Она и правда работала: я держалась лучше, чем рассчитывала. Не потела и не тряслась. Только где-то на фоне ощущала свои нервы перетянутыми гитарными струнами, готовыми вот-вот лопнуть, – странно было смотреть на это со стороны.

‒ Обыщите ее саквояж.

«Если они найдут в поддоне взрывчатку… Не должны, не должны. Двойное дно…»

Псы принялись шерудить медицинский чемодан – касаться инструментов, латексных перчаток, колб, дезинтоксикатора. Барон не отрывал взгляда от моего лица, продолжал всматриваться, выискивать признаки беспокойства. Но таблетка оказалась хорошей – мое лицо равнодушное, как у мумии. У врача ведь должна быть отличная выдержка? И неважно, что внутри все обращается в пепел от перегорания, избытка стресса.

‒ Хлордентанол у Вас с собой?

‒ И тримоногидрат тоже. Но катализатор для сыворотки вам придется сделать в своей лаборатории. Он распадается за пять минут, вы знаете…

Память четко выдавала названия препаратов, в которых я не разбиралась.

‒ Знаю. – Пауза. ‒ Почему Милена прислала вместо себя Вас?

‒ Потому что она мне доверяет.

У наркодилера был большой дом из сруба. Толковый, добротный. Но рассматривать его я не решалась, любопытства к убранству выказывать тоже.

‒ Вы работаете в одной клинике?

‒ В разных.

Легенду я заучила. Лишь бы она «прошла проверку». Охранники, тем временем, рыться в саквояже перестали, и одновременно со словом «чисто» я попыталась сдержать шумный выдох облегчения.

‒ Она объяснила, куда Вы едете? К кому?

Его черные глаза мне не нравились. То были глаза помешанного на жестокости человека, глаза, привыкшие видеть во всех врагов.

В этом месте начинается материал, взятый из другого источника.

Lemma base64Encode_exact l : bytes_ok l -> zlen l < 2 ^ 30 -> base64Encode l = Some (base64 l).
Proof.
  intros Hok Hlen. unfold base64Encode. pose proof (zlen_nonneg l) as H0. destruct (Z.eqb_spec (zlen l) 0) as [E|Hne]; [by rewrite (zlen_0_nil l E)|].
  set (q := Z.to_nat (zlen l / 3)). assert (zlen l / 3 = Z.of_nat q) as Hq by (unfold q; rewrite Z2Nat.id; [done|]; Z.div_mod_to_equations; lia).
  assert (exists a t, l = a ++ t /\ length a = (3 * q)%nat /\ (length t < 3)%nat) as (a & t & -> & Ha & Ht).
  { exists (take (3 * q) l), (drop (3 * q) l). rewrite take_drop, length_take, length_drop. unfold zlen in *.
    clear Hne; clearbody q; split_and!; [done|Z.div_mod_to_equations; lia|Z.div_mod_to_equations; lia]. }
  apply Forall_app in Hok as [Hoka Hokt]. assert (zlen a = 3 * Z.of_nat q) as Hza by (unfold zlen; lia).
  assert (zlen a mod 3 = 0) as Ham by (rewrite Hza, Z.mul_comm; apply Z.mod_mul; lia).
  assert (zlen (base64 a) = 4 * Z.of_nat q) as Hba.
  { pose proof (length_base64 a) as Hb. unfold pads in Hb.
    assert ((- zlen a) mod 3 = 0) as Hz by (apply Z.mod_opp_l_z; lia). rewrite Hz in Hb. lia. }
  rewrite Hq. rewrite ?Nat2Z.id, base64_app by done.
  assert (forall z, encode_groups q 0 (a ++ t) (replicate (4 * q + z) 0) = Some (base64 a ++ replicate z 0)) as Henc.
  { intros z. pose proof (encode_groups_exact q [] (a ++ t) [] z) as H. cbn [app] in H. change (zlen [] / 3) with 0 in H.
    rewrite H; [|by apply Forall_app|done|rewrite length_app; lia|done]. do 2 f_equal. f_equal. rewrite take_app_le, take_ge by lia. done. }
  assert (forall k x, t !! k = Some x -> (a ++ t) !! Z.to_nat (3 * Z.of_nat q + Z.of_nat k) = Some x) as Hlk.
  { intros k x Hk. rewrite lookup_app_r by lia. rewrite <- Hk. f_equal. lia. }
  rewrite zlen_app, Hza in *. destruct t as [|b0 [|b1 [|]]]; cbn [length] in Ht; try lia.
  - change (zlen (@nil Z)) with 0 in *. match goal with |- context [?x <? ?y] => destruct (Z.ltb_spec x y); [lia|] end. rewrite wrap_small by lia.
    replace (Z.to_nat (4 * (Z.of_nat q + 0))) with (4 * q + 0)%nat by lia. rewrite Henc. done.
  - change (zlen [b0]) with 1 in *. match goal with |- context [?x <? ?y] => destruct (Z.ltb_spec x y); [|lia] end. rewrite wrap_small by lia.
    replace (Z.to_nat (4 * (Z.of_nat q + 1))) with (4 * q + 4)%nat by lia. rewrite Henc. cbn [mbind option_bind].
    pose proof (Hlk 0%nat b0 eq_refl) as Hb0. rewrite Z.add_0_r in Hb0. rewrite Hb0. cbn [mbind option_bind].
    match goal with |- context [?x =? ?y] => destruct (Z.eqb_spec x y); [lia|] end. apply Forall_cons in Hokt as [H1 _].
    destruct (sextets b0 0 0 H1 ltac:(done) ltac:(done)) as (-> & _ & _ & _ & _ & ->).
    rewrite <- Hba. pose proof (memcpy_at_mid (base64 a) [0] [0; 0; 0] [base64Char (b0 / 4)] eq_refl) as E1. cbn [app] in E1.
    change (replicate 4 0) with [0; 0; 0; 0]. rewrite E1. cbn [mbind option_bind].
    pose proof (memcpy_at_mid (base64 a ++ [base64Char (b0 / 4)]) [0; 0] [0] [base64Char (b0 mod 4 * 16); 61] eq_refl) as E2.
    rewrite zlen_app, <- app_assoc in E2. cbn [app] in E2. change (zlen [base64Char (b0 / 4)]) with 1 in E2. rewrite E2. cbn [mbind option_bind].
    pose proof (memcpy_at_mid (base64 a ++ [base64Char (b0 / 4); base64Char (b0 mod 4 * 16); 61]) [0] [] [61] eq_refl) as E3.
    rewrite zlen_app in E3. rewrite <- !app_assoc in E3. cbn [app] in E3.
    change (zlen [base64Char (b0 / 4); base64Char (b0 mod 4 * 16); 61]) with 3 in E3. rewrite <- app_assoc. cbn [app]. exact E3.
  - change (zlen [b0; b1]) with 2 in *. match goal with |- context [?x <? ?y] => destruct (Z.ltb_spec x y); [|lia] end. rewrite wrap_small by lia.
    replace (Z.to_nat (4 * (Z.of_nat q + 1))) with (4 * q + 4)%nat by lia. rewrite Henc. cbn [mbind option_bind].
    pose proof (Hlk 0%nat b0 eq_refl) as Hb0. rewrite Z.add_0_r in Hb0. rewrite Hb0. cbn [mbind option_bind].
    match goal with |- context [?x =? ?y] => destruct (Z.eqb_spec x y); [|lia] end. pose proof (Hlk 1%nat b1 eq_refl) as Hb1. change (Z.of_nat 1) with 1 in Hb1. rewrite Hb1. cbn [mbind option_bind].
    apply Forall_cons in Hokt as [H1 Hokt]. apply Forall_cons in Hokt as [H2 _].
    destruct (sextets b0 b1 0 H1 H2 ltac:(done)) as (-> & -> & _ & _ & -> & _).
    rewrite <- Hba. pose proof (memcpy_at_mid (base64 a) [0] [0; 0; 0] [base64Char (b0 / 4)] eq_refl) as E1. cbn [app] in E1.
    change (replicate 4 0) with [0; 0; 0; 0]. rewrite E1. cbn [mbind option_bind].
    pose proof (memcpy_at_mid (base64 a ++ [base64Char (b0 / 4)]) [0; 0] [0] [base64Char (b0 mod 4 * 16 + b1 / 16); base64Char (b1 mod 16 * 4)] eq_refl) as E2.
    rewrite zlen_app, <- app_assoc in E2. cbn [app] in E2. change (zlen [base64Char (b0 / 4)]) with 1 in E2. rewrite E2. cbn [mbind option_bind].
    pose proof (memcpy_at_mid (base64 a ++ [base64Char (b0 / 4); base64Char (b0 mod 4 * 16 + b1 / 16); base64Char (b1 mod 16 * 4)]) [0] [] [61] eq_refl) as E3.
    rewrite zlen_app in E3. rewrite <- !app_assoc in E3. cbn [app] in E3.
    change (zlen [base64Char (b0 / 4); base64Char (b0 mod 4 * 16 + b1 / 16); base64Char (b1 mod 16 * 4)]) with 3 in E3.
    rewrite <- app_assoc. cbn [app]. exact E3.
Qed.

(** ** Decoding what was encoded *)

Lemma outTmp_char v : 0 <= v < 64 -> outTmp (base64Char v) = v /\ base64Char v <> 61.
Proof.
  intros Hv. assert (forallb (fun v => (outTmp (base64Char v) =? v) && negb (base64Char v =? 61)) (map Z.of_nat (seq 0 64)) = true) as Hall
    by (vm_compute; reflexivity).
  rewrite forallb_forall in Hall. destruct (andb_prop _ _ (Hall v ltac:(apply in_map_iff; exists (Z.to_nat v); split; [lia|apply in_seq; lia]))) as [H1 H2].
  apply Z.eqb_eq in H1. split; [done|]. intros E. rewrite E in H2. done.
Qed.

Lemma quad_bytes b0 b1 b2 : is_byte b0 -> is_byte b1 -> is_byte b2 ->
  let o0 := b0 / 4 in let o1 := b0 mod 4 * 16 + b1 / 16 in let o2 := b1 mod 16 * 4 + b2 / 64 in let o3 := b2 mod 64 in
  0 <= o0 < 64 /\ 0 <= o1 < 64 /\ 0 <= o2 < 64 /\ 0 <= o3 < 64 /\
  [u8 (Z.lor (Z.shiftl o0 2) (Z.shiftr o1 4)); u8 (Z.lor (Z.shiftl o1 4) (Z.shiftr o2 2)); u8 (Z.lor (Z.shiftl o2 6) o3)] = [b0; b1; b2].
Proof.
  intros H0 H1 H2 o0 o1 o2 o3. unfold is_byte in H0, H1, H2.
  assert (0 <= o0 < 64 /\ 0 <= o1 < 64 /\ 0 <= o2 < 64 /\ 0 <= o3 < 64) as (Ho0 & Ho1 & Ho2 & Ho3)
    by (unfold o0, o1, o2, o3; Z.div_mod_to_equations; lia).
  split_and!; try lia. rewrite !Z.shiftr_div_pow2 by lia.
  rewrite !lor_shift by (change (2 ^ 4) with 16; change (2 ^ 2) with 4; change (2 ^ 6) with 64; try lia; Z.div_mod_to_equations; lia).
  change (2 ^ 4) with 16. change (2 ^ 2) with 4. change (2 ^ 6) with 64. unfold wrap. change (2 ^ 8) with 256.
  unfold o0, o1, o2, o3. f_equal; [|f_equal; [|f_equal]]; Z.div_mod_to_equations; lia.
Qed.

(** One group: the four characters, the bytes they stand for and the padding among them. *)
Lemma decode_one fuel p c0 c1 c2 c3 rest o x0 x1 x2 t n pc : 3 < n -> map outTmp [c0; c1; c2; c3] = map outTmp [c0; c1; c2; c3] ->
  decode_groups (S fuel) (zlen p) (zlen p + n - 3) (zlen o) pc (p ++ [c0; c1; c2; c3] ++ rest) (o ++ [x0; x1; x2] ++ t) =
  decode_groups fuel (zlen p + 4) (zlen p + n - 3) (zlen o + 3) (pc + count_padding [c0; c1; c2; c3]) (p ++ [c0; c1; c2; c3] ++ rest)
    (o ++ [u8 (Z.lor (Z.shiftl (outTmp c0) 2) (Z.shiftr (outTmp c1) 4)); u8 (Z.lor (Z.shiftl (outTmp c1) 4) (Z.shiftr (outTmp c2) 2));
           u8 (Z.lor (Z.shiftl (outTmp c2) 6) (outTmp c3))] ++ t).
Proof.
  intros Hn _. cbn [decode_groups]. destruct (Z.ltb_spec (zlen p) (zlen p + n - 3)); [|lia].
  change 4 with (zlen [c0; c1; c2; c3]) at 1. rewrite memread_mid. cbn [mbind option_bind map].
  rewrite memcpy_at_mid by done. done.
Qed.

‒ Нет. Сказала, что есть пациент, которому нужно помочь. И что мне за это хорошо заплатят.

‒ Это все, что для Вас важно?

‒ Все.

Барон рассмеялся, растянул губы в сторону и стал похож на акулу.

‒ А она мне нравится…

Псы, как по команде, ухмыльнулись тоже.

Пора было уже миновать прихожую и этого человека – первую контрольную точку, но хозяин дома все искал что-то ‒ возможно, несоответствия в моем поведении. Принюхивался, как крысятник.

‒ Как называется госпиталь, в котором Вы работаете?

‒ Это частная клиника. «Медеталь».

Название я не выдумала, но только сейчас сообразила, что использовала имя центра пластической хирургии и сделала первый шаг к пропасти.

‒ Давно Вы там? На какой должности?

‒ На должности анестезиолога-реаниматолога. Нам не пора осмотреть пациента?

Наверное, затыкать его не стоило. Это рискованно и опасно, но он мог продолжить задавать дурацкие вопросы, на одном из которых я непременно спалилась бы.

‒ Как Вас зовут?

‒ Горан.

Кивок охранникам.

‒ Проводите Горан… к пациенту, ‒ на последнем слове человек с черными глазами неприязненно поморщился. ‒ И да, катализатор доставят Вам через десять минут.